WHAT IS REQUIRED
The reply to the records below should contain exactly the lines from the line with "[|discriminate]." through the line with "Definition pooled_data : string", and nothing besides.

GIVEN DATA
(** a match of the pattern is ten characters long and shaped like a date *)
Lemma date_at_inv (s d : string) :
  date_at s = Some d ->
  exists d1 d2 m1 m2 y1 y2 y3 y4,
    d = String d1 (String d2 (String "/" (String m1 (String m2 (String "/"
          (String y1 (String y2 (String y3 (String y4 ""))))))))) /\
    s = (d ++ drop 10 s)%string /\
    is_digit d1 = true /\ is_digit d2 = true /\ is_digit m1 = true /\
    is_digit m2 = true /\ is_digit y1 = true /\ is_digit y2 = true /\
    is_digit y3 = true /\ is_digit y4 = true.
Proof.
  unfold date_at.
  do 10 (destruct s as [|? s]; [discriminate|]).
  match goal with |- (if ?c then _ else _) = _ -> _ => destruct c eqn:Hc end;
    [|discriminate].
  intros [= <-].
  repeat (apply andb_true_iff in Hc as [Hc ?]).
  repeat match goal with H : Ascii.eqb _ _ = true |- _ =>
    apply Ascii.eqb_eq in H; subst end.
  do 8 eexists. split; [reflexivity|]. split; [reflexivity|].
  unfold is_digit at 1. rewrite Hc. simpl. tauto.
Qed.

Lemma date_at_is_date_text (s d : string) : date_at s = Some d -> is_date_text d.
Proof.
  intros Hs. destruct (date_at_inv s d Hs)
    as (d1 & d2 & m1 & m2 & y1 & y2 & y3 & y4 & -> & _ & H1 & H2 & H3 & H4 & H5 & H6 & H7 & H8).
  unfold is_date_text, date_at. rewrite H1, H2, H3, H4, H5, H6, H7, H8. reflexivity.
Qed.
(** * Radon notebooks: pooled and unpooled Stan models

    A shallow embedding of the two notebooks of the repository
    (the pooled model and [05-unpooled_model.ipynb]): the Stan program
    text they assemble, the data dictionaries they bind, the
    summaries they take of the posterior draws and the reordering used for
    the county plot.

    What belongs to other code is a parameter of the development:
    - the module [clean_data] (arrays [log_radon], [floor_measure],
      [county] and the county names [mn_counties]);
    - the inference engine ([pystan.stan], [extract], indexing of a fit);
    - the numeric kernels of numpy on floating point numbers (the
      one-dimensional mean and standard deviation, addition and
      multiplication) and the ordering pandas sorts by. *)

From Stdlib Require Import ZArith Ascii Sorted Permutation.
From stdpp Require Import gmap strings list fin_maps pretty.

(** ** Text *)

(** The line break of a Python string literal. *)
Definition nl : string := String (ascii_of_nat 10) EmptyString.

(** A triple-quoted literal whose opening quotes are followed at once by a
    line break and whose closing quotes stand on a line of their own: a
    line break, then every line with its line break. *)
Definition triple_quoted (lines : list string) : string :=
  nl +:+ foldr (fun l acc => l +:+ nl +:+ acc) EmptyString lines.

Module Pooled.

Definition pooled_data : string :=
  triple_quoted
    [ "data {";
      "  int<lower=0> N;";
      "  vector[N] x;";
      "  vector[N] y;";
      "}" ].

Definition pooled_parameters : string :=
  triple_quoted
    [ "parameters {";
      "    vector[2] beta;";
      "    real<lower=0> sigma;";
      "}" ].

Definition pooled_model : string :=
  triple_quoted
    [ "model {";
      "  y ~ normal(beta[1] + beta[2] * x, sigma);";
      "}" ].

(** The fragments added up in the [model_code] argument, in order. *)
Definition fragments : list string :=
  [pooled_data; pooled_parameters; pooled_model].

--

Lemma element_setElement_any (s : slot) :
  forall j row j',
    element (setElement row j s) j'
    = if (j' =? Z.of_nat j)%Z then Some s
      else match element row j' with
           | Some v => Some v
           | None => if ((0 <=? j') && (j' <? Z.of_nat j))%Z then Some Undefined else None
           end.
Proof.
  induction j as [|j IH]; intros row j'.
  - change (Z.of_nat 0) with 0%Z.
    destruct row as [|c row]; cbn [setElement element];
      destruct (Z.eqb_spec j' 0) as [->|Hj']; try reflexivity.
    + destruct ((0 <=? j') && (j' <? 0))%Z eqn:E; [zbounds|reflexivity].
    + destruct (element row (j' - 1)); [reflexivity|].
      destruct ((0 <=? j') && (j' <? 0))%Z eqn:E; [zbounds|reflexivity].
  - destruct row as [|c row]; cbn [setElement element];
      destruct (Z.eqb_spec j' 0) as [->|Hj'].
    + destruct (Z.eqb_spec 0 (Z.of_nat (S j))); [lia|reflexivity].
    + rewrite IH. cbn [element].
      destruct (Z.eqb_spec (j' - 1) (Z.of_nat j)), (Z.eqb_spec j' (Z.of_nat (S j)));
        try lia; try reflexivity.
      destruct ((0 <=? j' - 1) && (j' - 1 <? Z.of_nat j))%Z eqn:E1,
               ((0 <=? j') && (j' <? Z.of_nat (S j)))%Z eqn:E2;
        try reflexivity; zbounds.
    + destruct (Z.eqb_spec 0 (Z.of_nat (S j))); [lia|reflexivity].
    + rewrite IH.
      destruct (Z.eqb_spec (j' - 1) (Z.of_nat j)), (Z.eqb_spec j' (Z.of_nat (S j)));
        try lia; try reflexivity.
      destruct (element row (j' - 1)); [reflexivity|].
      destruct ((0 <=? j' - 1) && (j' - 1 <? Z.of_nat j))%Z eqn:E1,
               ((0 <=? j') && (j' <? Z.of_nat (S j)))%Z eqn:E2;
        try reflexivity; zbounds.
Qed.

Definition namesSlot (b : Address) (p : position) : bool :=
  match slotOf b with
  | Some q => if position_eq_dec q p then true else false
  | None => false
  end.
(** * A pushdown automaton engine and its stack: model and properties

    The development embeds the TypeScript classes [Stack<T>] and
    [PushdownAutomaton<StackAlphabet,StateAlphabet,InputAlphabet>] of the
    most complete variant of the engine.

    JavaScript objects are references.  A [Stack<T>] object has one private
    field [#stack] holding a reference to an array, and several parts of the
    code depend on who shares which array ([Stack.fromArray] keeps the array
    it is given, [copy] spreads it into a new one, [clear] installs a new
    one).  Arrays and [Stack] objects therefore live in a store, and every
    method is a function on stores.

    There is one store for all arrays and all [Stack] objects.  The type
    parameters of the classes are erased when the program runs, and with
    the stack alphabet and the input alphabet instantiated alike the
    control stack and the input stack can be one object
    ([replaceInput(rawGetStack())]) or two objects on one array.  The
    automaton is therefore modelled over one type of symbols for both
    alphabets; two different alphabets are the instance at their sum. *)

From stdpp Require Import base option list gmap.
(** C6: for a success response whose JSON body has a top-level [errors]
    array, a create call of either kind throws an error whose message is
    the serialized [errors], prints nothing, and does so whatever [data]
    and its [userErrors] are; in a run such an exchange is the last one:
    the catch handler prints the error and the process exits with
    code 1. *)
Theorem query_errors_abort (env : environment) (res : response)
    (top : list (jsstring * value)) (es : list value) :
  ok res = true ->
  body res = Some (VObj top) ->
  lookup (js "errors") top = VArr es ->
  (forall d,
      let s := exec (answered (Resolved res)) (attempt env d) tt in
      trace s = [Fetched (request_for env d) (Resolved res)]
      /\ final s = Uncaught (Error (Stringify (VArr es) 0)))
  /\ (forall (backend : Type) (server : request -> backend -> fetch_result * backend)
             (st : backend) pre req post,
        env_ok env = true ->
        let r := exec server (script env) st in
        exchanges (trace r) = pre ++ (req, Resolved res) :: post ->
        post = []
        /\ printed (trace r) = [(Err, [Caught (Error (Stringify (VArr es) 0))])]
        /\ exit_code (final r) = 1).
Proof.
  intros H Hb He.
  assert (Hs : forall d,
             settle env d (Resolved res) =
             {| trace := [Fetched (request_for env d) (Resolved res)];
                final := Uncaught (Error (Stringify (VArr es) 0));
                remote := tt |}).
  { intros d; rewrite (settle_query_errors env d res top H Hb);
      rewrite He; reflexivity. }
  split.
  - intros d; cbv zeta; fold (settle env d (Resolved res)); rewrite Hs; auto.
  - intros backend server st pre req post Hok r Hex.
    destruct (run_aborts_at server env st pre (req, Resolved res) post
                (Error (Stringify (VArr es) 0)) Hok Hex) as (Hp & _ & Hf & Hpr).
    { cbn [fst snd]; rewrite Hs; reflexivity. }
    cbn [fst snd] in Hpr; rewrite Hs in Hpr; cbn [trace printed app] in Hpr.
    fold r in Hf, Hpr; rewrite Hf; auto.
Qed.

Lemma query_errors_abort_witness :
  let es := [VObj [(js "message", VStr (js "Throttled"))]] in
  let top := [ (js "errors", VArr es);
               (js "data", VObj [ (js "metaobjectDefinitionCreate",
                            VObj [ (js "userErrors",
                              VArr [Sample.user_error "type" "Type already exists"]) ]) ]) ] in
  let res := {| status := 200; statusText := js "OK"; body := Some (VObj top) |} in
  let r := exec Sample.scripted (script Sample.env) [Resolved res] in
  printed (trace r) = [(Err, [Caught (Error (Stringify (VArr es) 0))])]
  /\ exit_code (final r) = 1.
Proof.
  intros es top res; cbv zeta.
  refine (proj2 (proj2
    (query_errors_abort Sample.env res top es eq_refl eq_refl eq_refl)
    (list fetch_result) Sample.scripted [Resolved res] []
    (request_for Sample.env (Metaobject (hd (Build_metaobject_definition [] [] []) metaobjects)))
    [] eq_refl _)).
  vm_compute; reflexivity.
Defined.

YOUR RESPONSE
    [|discriminate].
  intros [= <-].
  repeat (apply andb_true_iff in Hc as [Hc ?]).
  repeat match goal with H : Ascii.eqb _ _ = true |- _ =>
    apply Ascii.eqb_eq in H; subst end.
  do 8 eexists. split; [reflexivity|]. split; [reflexivity|].
  unfold is_digit at 1. rewrite Hc. simpl. tauto.
Qed.

Lemma date_at_is_date_text (s d : string) : date_at s = Some d -> is_date_text d.
Proof.
  intros Hs. destruct (date_at_inv s d Hs)
    as (d1 & d2 & m1 & m2 & y1 & y2 & y3 & y4 & -> & _ & H1 & H2 & H3 & H4 & H5 & H6 & H7 & H8).
  unfold is_date_text, date_at. rewrite H1, H2, H3, H4, H5, H6, H7, H8. reflexivity.
Qed.
(** * Radon notebooks: pooled and unpooled Stan models

    A shallow embedding of the two notebooks of the repository
    (the pooled model and [05-unpooled_model.ipynb]): the Stan program
    text they assemble, the data dictionaries they bind, the
    summaries they take of the posterior draws and the reordering used for
    the county plot.

    What belongs to other code is a parameter of the development:
    - the module [clean_data] (arrays [log_radon], [floor_measure],
      [county] and the county names [mn_counties]);
    - the inference engine ([pystan.stan], [extract], indexing of a fit);
    - the numeric kernels of numpy on floating point numbers (the
      one-dimensional mean and standard deviation, addition and
      multiplication) and the ordering pandas sorts by. *)

From Stdlib Require Import ZArith Ascii Sorted Permutation.
From stdpp Require Import gmap strings list fin_maps pretty.

(** ** Text *)

(** The line break of a Python string literal. *)
Definition nl : string := String (ascii_of_nat 10) EmptyString.

(** A triple-quoted literal whose opening quotes are followed at once by a
    line break and whose closing quotes stand on a line of their own: a
    line break, then every line with its line break. *)
Definition triple_quoted (lines : list string) : string :=
  nl +:+ foldr (fun l acc => l +:+ nl +:+ acc) EmptyString lines.

Module Pooled.

Definition pooled_data : string :=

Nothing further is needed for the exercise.